(* ===== verification/ProcSpec.v ===== *)
(** * Creating processes

    [create_process] under the invariants of the kernel's tables and of its
    address spaces: where the new process gets its descriptors, its directory,
    its program and its arguments from, and that nothing else changes. *)

From S2P Require Import Prelude CLib FsTypes Block Inode FsInv FsAlloc FsMap FsGrow FsFile FsWrite.
From S2P Require Import FsTrunc FsCache Dir DirSpec FsRef Namei KState FdTable FdInv FdSteps FdFile Path FdPath.
From S2P Require Import Page UserMem Process Syscall PageMem PageTable UserSpec HeapSpec Layout Args.

(** ** Standard input, output and error *)

Definition console_file (flags : Z) : File :=
  mkFile 1 FD_CONSOLE (has_flag flags FILECTRL_READONLY) (has_flag flags FILECTRL_WRITEONLY) None 0.

(** [L] lists the console files that were just created, with their flags. *)
Definition consoles (k : kernel) (A : Z → Z → ikey) (ft : list File) (L : list (nat * Z)) : Prop :=
  kinv (set_file_table (λ _, ft) k) A [] (L.*1) ∧ Forall (λ x, ft !! x.1 = Some (console_file x.2)) L ∧
  ∀ b f, file_table k !! b = Some f → 0 < f_ref f → ft !! b = Some f ∧ b ∉ L.*1.

Lemma kinv_perm_files k A X Y Y' : (∀ j, occ j Y = occ j Y') → kinv k A X Y → kinv k A X Y'.
Proof. intros HY [T N I F G D C]. constructor; try done. intros i f Hf. rewrite <-HY. by apply F. Qed.

Lemma occ_perm j Y Y' : Y ≡ₚ Y' → occ j Y = occ j Y'.
Proof. induction 1; rewrite ?occ_cons; lia. Qed.

Lemma consoles_perm k A ft L L' : L ≡ₚ L' → consoles k A ft L → consoles k A ft L'.
Proof.
  intros HP (H1 & H2 & H3). split; [|split; [by rewrite <-HP|by setoid_rewrite <-HP]]. eapply kinv_perm_files; [|exact H1]. intros j. apply occ_perm. by rewrite HP.
Qed.

Section consoles.
Context {k : kernel} {A : Z → Z → ikey}.

Lemma create_console_wp ft L fl (Q : option nat → kernel → Prop) R : consoles k A ft L →
  Q None (set_file_table (λ _, ft) k) →
  (∀ a ft', consoles k A ft' ((a, fl) :: L) → Q (Some a) (set_file_table (λ _, ft') k)) →
  wp (file_create FD_CONSOLE fl) Q R (set_file_table (λ _, ft) k).
Proof using.
  intros (H1 & H2 & H3) HN HS. apply file_create_wp; [done|]. intros a f Hf Hr. apply (HS a (<[a := console_file fl]> ft)). split; [|split].
  - cbn [fmap list_fmap fst]. eapply (kinv_fresh _ _ [] [] _ a f (console_file fl)) in H1; [exact H1|done|done|done|..].
    + split; [cbn; lia|done].
    + intros j. unfold file_holds. rewrite decide_False by (by intros [_ ?]). lia.
  - cbn in Hf. constructor; [cbn; apply list_lookup_insert_eq; by eapply lookup_lt_Some|].
    eapply Forall_impl; [exact H2|]. intros [b fl'] Hb. cbn in *. rewrite list_lookup_insert_ne; [done|].
    intros ->. assert (f = console_file fl') as -> by congruence. done.
  - intros b g Hb Hg. destruct (H3 b g Hb Hg) as [Hb1 Hb2]. assert (a ≠ b) as Hne.
    { intros ->. cbn in Hf. assert (f = g) as -> by congruence. lia. }
    split; [by rewrite list_lookup_insert_ne|]. cbn. intros [E|E]%elem_of_cons; [by subst|done].
Qed.

Lemma close_console_wp ft L a fl (Q : unit → kernel → Prop) R : consoles k A ft ((a, fl) :: L) →
  (∀ ft', consoles k A ft' L → Q tt (set_file_table (λ _, ft') k)) →
  wp (file_close (Some a)) Q R (set_file_table (λ _, ft) k).
Proof using.
  intros (H1 & H2 & H3) HQ. inversion H2 as [|? ? Ha H2']; subst. cbn [fst snd] in Ha.
  assert (occ a (L.*1) = 0) as Hocc.
  { pose proof (ki_frefs _ _ _ _ H1 a _ Ha) as H. cbn [fmap list_fmap fst] in H. rewrite occ_cons, decide_True in H by done.
    pose proof (total_nonneg (fd_holds a) (procs (set_file_table (λ _, ft) k)) (fd_holds_nonneg a)).
    pose proof (occ_nonneg a (L.*1)). cbn [console_file f_ref] in H. lia. }
  set (f' := mkFile 0 FD_NONE (has_flag fl FILECTRL_READONLY) (has_flag fl FILECTRL_WRITEONLY) None 0).
  assert (consoles k A (<[a := f']> ft) L) as HL.
  { split; [|split].
    - eapply (kinv_file _ _ [] ((a, fl) :: L).*1 [] (L.*1) a (console_file fl) f') in H1; [exact H1|done|..].
      + intros j. unfold file_holds. rewrite !decide_False; [lia|by intros [_ ?]|by intros [_ ?]].
      + cbn [fmap list_fmap fst]. rewrite occ_cons, decide_True by done. cbn. lia.
      + intros i' Hi. cbn [fmap list_fmap fst]. rewrite occ_cons, decide_False by done. lia.
      + cbn. lia.
    - apply Forall_forall. intros [b fl'] Hb. rewrite Forall_forall in H2'. cbn. rewrite list_lookup_insert_ne; [by apply (H2' (b, fl'))|].
      intros ->. assert (0 < occ b (L.*1)); [|lia]. apply occ_in. apply list_elem_of_fmap. by exists (b, fl').
    - intros b g Hb Hg. destruct (H3 b g Hb Hg) as [Hb1 Hb2]. cbn [fmap list_fmap fst] in Hb2. apply not_elem_of_cons in Hb2 as [Hne Hb2].
      split; [by rewrite list_lookup_insert_ne|done]. }
  unfold file_close. apply wp_bind. eapply file_wp; [exact Ha|]. cbn [console_file f_ref]. change (1 <=? 0) with false. cbn iota.
  apply wp_bind. eapply upd_file_wp; [exact Ha|]. cbn [console_file f_ref f_ip]. change (1 - 1 =? 0) with true. cbn iota.
  apply wp_bind, wp_ret. eapply upd_file_wp; [eapply lookup_set_file; exact Ha|]. rewrite set_file_table_twice. exact (HQ _ HL).
Qed.

Lemma close_some_wp ft L o fl (Q : unit → kernel → Prop) R :
  consoles k A ft ((match o with Some a => [(a, fl)] | None => [] end) ++ L) →
  (∀ ft', consoles k A ft' L → Q tt (set_file_table (λ _, ft') k)) →
  wp (file_close o) Q R (set_file_table (λ _, ft) k).
Proof using. destruct o as [a|]; [by apply close_console_wp|]. intros H HQ. by apply wp_ret, HQ. Qed.
End consoles.

(** The first descriptors of a new process: the console three times, or nothing
    where the file table has no room for them. *)
Definition std_files (ft : list File) (l : list (option nat)) : Prop :=
  l = replicate NUM_FILES_PER_PROCESS None ∨
  ∃ a b c, l = [Some a; Some b; Some c] ++ replicate 13 None ∧ ft !! a = Some (console_file FILECTRL_READONLY) ∧
    ft !! b = Some (console_file FILECTRL_WRITEONLY) ∧ ft !! c = Some (console_file FILECTRL_WRITEONLY).

Lemma open_console_wp k A i p (Q : unit → kernel → Prop) R : kinv k A [] [] → procs k !! i = Some p →
  ofile p = replicate NUM_FILES_PER_PROCESS None →
  (∀ ft l, let k' := set_procs (<[i := set_ofile l p]>) (set_file_table (λ _, ft) k) in
     kinv k' A [] [] → std_files ft l → (∀ b f, file_table k !! b = Some f → 0 < f_ref f → ft !! b = Some f) → Q tt k') →
  wp (open_console i) Q R k.
Proof.
  intros K Hp Ho HQ. assert (set_file_table (λ _, file_table k) k = k) as Ek by (by destruct k).
  assert (consoles k A (file_table k) []) as H0.
  { split; [by rewrite Ek|]. split; [done|]. intros b f Hb _. split; [done|apply not_elem_of_nil]. }
  assert (set_procs (<[i := set_ofile (replicate NUM_FILES_PER_PROCESS None) p]>) k = k) as Esame.
  { rewrite <-Ho. destruct k as [? ? ps]. unfold set_procs. cbn in *. f_equal. apply list_insert_id. rewrite Hp. by destruct p. }
  assert (∀ ft, set_procs (<[i := set_ofile (replicate NUM_FILES_PER_PROCESS None) p]>) (set_file_table (λ _, ft) k) =
    set_file_table (λ _, ft) k) as Esame'.
  { intros ft. transitivity (set_file_table (λ _, ft) (set_procs (<[i := set_ofile (replicate NUM_FILES_PER_PROCESS None) p]>) k)); [done|]. by rewrite Esame. }
  rewrite <-Ek at 1. unfold open_console.
  assert (∀ ft f0 f1 f2, consoles k A ft ((match f0 with Some a => [(a, FILECTRL_READONLY)] | None => [] end) ++
      (match f1 with Some a => [(a, FILECTRL_WRITEONLY)] | None => [] end) ++
      (match f2 with Some a => [(a, FILECTRL_WRITEONLY)] | None => [] end) ++ []) →
    wp (file_close f0;; file_close f1;; file_close f2) Q R (set_file_table (λ _, ft) k)) as Hfail.
  { intros ft f0 f1 f2 HC. apply wp_bind. eapply close_some_wp; [exact HC|]. intros ft1 HC1.
    apply wp_bind. eapply close_some_wp; [exact HC1|]. intros ft2 HC2. eapply close_some_wp; [exact HC2|]. intros ft3 (HC3 & _ & HC5).
    rewrite <-Esame'. apply HQ; [|by left|intros; by apply HC5]. cbv zeta. by rewrite Esame'. }
  apply wp_bind. eapply create_console_wp; [exact H0|..].
  - apply wp_bind. eapply create_console_wp; [exact H0|..].
    + apply wp_bind. eapply create_console_wp; [exact H0|by apply (Hfail _ None None None)|]. intros c ft HC. by apply (Hfail _ None None (Some c)).
    + intros b ft HC. apply wp_bind. eapply create_console_wp; [exact HC|by apply (Hfail _ None (Some b) None)|].
      intros c ft' HC'. apply (Hfail _ None (Some b) (Some c)). eapply consoles_perm; [|exact HC']. apply Permutation_swap.
  - intros a ft HC. apply wp_bind. eapply create_console_wp; [exact HC|..].
    + apply wp_bind. eapply create_console_wp; [exact HC|by apply (Hfail _ (Some a) None None)|].
      intros c ft' HC'. apply (Hfail _ (Some a) None (Some c)). eapply consoles_perm; [|exact HC']. apply Permutation_swap.
    + intros b ft' HC'. apply wp_bind. eapply create_console_wp; [exact HC'|..].
      * apply (Hfail _ (Some a) (Some b) None). eapply consoles_perm; [|exact HC']. apply Permutation_swap.
      * intros c ft'' (HC1 & HC2 & HC5). eapply upd_proc_wp; [done|]. rewrite Ho. apply HQ.
        -- eapply kinv_proc; [exact HC1|done|done| |done|].
           ++ intros j. unfold fd_holds. cbn [set_ofile ofile fmap list_fmap fst]. rewrite Ho. cbn. rewrite !occ_cons.
              repeat (rewrite (decide_ext (Some _ = Some _) (_ = j)) by (split; congruence)).
              change (occ j []) with 0. repeat case_decide; simplify_eq; lia.
           ++ intros fd j. cbn [set_ofile ofile]. inversion HC2 as [|? ? Hc HC3]; subst. inversion HC3 as [|? ? Hb HC4]; subst.
              inversion HC4 as [|? ? Ha _]; subst. cbn [fst] in *.
              do 3 (destruct fd as [|fd]; [cbn; intros [= <-]; by eapply lookup_lt_Some|]).
              cbn. intros [E _]%(lookup_replicate 13); done.
        -- right. exists a, b, c. inversion HC2 as [|? ? Hc HC3]; subst. inversion HC3 as [|? ? Hb HC4]; subst.
           inversion HC4 as [|? ? Ha _]; subst. done.
        -- intros. by apply HC5.
Qed.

........

Exercise —
Which lines above include the word "iota"? Pick them out and copy them.

Written response —
  unfold file_close. apply wp_bind. eapply file_wp; [exact Ha|]. cbn [console_file f_ref]. change (1 <=? 0) with false. cbn iota.
  apply wp_bind. eapply upd_file_wp; [exact Ha|]. cbn [console_file f_ref f_ip]. change (1 - 1 =? 0) with true. cbn iota.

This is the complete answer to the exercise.